___ Data excerpts

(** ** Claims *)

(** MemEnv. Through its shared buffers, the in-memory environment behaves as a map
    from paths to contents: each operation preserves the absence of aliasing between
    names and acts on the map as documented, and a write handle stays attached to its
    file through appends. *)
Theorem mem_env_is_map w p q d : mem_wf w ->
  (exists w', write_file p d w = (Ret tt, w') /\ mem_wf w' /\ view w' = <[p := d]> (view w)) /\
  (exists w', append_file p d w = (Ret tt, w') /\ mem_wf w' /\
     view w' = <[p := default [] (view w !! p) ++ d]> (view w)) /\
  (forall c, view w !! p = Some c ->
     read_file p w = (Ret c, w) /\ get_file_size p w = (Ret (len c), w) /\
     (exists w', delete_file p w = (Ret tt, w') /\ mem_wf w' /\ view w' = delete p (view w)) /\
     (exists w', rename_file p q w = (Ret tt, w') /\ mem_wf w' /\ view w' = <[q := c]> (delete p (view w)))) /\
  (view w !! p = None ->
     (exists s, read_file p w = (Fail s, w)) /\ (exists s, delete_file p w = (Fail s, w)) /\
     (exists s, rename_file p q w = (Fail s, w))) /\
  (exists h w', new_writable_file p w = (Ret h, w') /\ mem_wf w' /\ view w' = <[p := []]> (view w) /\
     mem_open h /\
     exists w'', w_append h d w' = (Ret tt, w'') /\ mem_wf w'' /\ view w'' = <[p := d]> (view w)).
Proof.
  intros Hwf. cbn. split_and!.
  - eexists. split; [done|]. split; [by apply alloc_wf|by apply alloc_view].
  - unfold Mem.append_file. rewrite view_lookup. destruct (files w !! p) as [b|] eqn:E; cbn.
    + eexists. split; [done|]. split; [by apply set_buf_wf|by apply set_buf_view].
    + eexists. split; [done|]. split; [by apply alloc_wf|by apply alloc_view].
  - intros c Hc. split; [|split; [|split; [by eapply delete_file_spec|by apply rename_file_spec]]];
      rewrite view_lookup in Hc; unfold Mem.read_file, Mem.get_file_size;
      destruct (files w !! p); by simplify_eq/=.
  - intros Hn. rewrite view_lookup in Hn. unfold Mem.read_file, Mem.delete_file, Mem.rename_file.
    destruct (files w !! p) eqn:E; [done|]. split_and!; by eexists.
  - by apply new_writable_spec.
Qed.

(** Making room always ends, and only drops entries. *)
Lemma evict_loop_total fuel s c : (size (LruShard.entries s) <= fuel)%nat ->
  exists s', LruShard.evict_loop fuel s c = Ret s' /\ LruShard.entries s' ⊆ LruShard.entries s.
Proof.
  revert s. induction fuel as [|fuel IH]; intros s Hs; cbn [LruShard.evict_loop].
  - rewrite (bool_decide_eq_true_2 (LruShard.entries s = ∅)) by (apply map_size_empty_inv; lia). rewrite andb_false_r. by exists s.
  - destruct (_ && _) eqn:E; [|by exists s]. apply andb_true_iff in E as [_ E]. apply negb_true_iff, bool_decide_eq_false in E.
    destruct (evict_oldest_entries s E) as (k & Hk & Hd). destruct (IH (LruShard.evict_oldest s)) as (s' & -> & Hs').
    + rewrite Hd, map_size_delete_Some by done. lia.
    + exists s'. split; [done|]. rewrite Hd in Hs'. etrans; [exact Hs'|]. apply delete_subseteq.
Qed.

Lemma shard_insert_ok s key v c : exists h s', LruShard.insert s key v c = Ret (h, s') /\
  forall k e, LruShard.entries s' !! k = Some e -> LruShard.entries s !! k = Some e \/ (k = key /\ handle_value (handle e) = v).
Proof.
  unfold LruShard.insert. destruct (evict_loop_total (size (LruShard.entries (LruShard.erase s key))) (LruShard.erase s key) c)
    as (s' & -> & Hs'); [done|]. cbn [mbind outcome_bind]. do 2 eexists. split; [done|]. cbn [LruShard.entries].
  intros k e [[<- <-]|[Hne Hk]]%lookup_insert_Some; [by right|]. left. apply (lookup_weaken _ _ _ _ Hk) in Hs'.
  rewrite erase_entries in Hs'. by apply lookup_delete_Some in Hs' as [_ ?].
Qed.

______

• **Required action**: Could you transcribe the records in full, exactly?

• **Reply**:
(** ** Claims *)

(** MemEnv. Through its shared buffers, the in-memory environment behaves as a map
    from paths to contents: each operation preserves the absence of aliasing between
    names and acts on the map as documented, and a write handle stays attached to its
    file through appends. *)
Theorem mem_env_is_map w p q d : mem_wf w ->
  (exists w', write_file p d w = (Ret tt, w') /\ mem_wf w' /\ view w' = <[p := d]> (view w)) /\
  (exists w', append_file p d w = (Ret tt, w') /\ mem_wf w' /\
     view w' = <[p := default [] (view w !! p) ++ d]> (view w)) /\
  (forall c, view w !! p = Some c ->
     read_file p w = (Ret c, w) /\ get_file_size p w = (Ret (len c), w) /\
     (exists w', delete_file p w = (Ret tt, w') /\ mem_wf w' /\ view w' = delete p (view w)) /\
     (exists w', rename_file p q w = (Ret tt, w') /\ mem_wf w' /\ view w' = <[q := c]> (delete p (view w)))) /\
  (view w !! p = None ->
     (exists s, read_file p w = (Fail s, w)) /\ (exists s, delete_file p w = (Fail s, w)) /\
     (exists s, rename_file p q w = (Fail s, w))) /\
  (exists h w', new_writable_file p w = (Ret h, w') /\ mem_wf w' /\ view w' = <[p := []]> (view w) /\
     mem_open h /\
     exists w'', w_append h d w' = (Ret tt, w'') /\ mem_wf w'' /\ view w'' = <[p := d]> (view w)).
Proof.
  intros Hwf. cbn. split_and!.
  - eexists. split; [done|]. split; [by apply alloc_wf|by apply alloc_view].
  - unfold Mem.append_file. rewrite view_lookup. destruct (files w !! p) as [b|] eqn:E; cbn.
    + eexists. split; [done|]. split; [by apply set_buf_wf|by apply set_buf_view].
    + eexists. split; [done|]. split; [by apply alloc_wf|by apply alloc_view].
  - intros c Hc. split; [|split; [|split; [by eapply delete_file_spec|by apply rename_file_spec]]];
      rewrite view_lookup in Hc; unfold Mem.read_file, Mem.get_file_size;
      destruct (files w !! p); by simplify_eq/=.
  - intros Hn. rewrite view_lookup in Hn. unfold Mem.read_file, Mem.delete_file, Mem.rename_file.
    destruct (files w !! p) eqn:E; [done|]. split_and!; by eexists.
  - by apply new_writable_spec.
Qed.

(** Making room always ends, and only drops entries. *)
Lemma evict_loop_total fuel s c : (size (LruShard.entries s) <= fuel)%nat ->
  exists s', LruShard.evict_loop fuel s c = Ret s' /\ LruShard.entries s' ⊆ LruShard.entries s.
Proof.
  revert s. induction fuel as [|fuel IH]; intros s Hs; cbn [LruShard.evict_loop].
  - rewrite (bool_decide_eq_true_2 (LruShard.entries s = ∅)) by (apply map_size_empty_inv; lia). rewrite andb_false_r. by exists s.
  - destruct (_ && _) eqn:E; [|by exists s]. apply andb_true_iff in E as [_ E]. apply negb_true_iff, bool_decide_eq_false in E.
    destruct (evict_oldest_entries s E) as (k & Hk & Hd). destruct (IH (LruShard.evict_oldest s)) as (s' & -> & Hs').
    + rewrite Hd, map_size_delete_Some by done. lia.
    + exists s'. split; [done|]. rewrite Hd in Hs'. etrans; [exact Hs'|]. apply delete_subseteq.
Qed.

Lemma shard_insert_ok s key v c : exists h s', LruShard.insert s key v c = Ret (h, s') /\
  forall k e, LruShard.entries s' !! k = Some e -> LruShard.entries s !! k = Some e \/ (k = key /\ handle_value (handle e) = v).
Proof.
  unfold LruShard.insert. destruct (evict_loop_total (size (LruShard.entries (LruShard.erase s key))) (LruShard.erase s key) c)
    as (s' & -> & Hs'); [done|]. cbn [mbind outcome_bind]. do 2 eexists. split; [done|]. cbn [LruShard.entries].
  intros k e [[<- <-]|[Hne Hk]]%lookup_insert_Some; [by right|]. left. apply (lookup_weaken _ _ _ _ Hk) in Hs'.
  rewrite erase_entries in Hs'. by apply lookup_delete_Some in Hs' as [_ ?].
Qed.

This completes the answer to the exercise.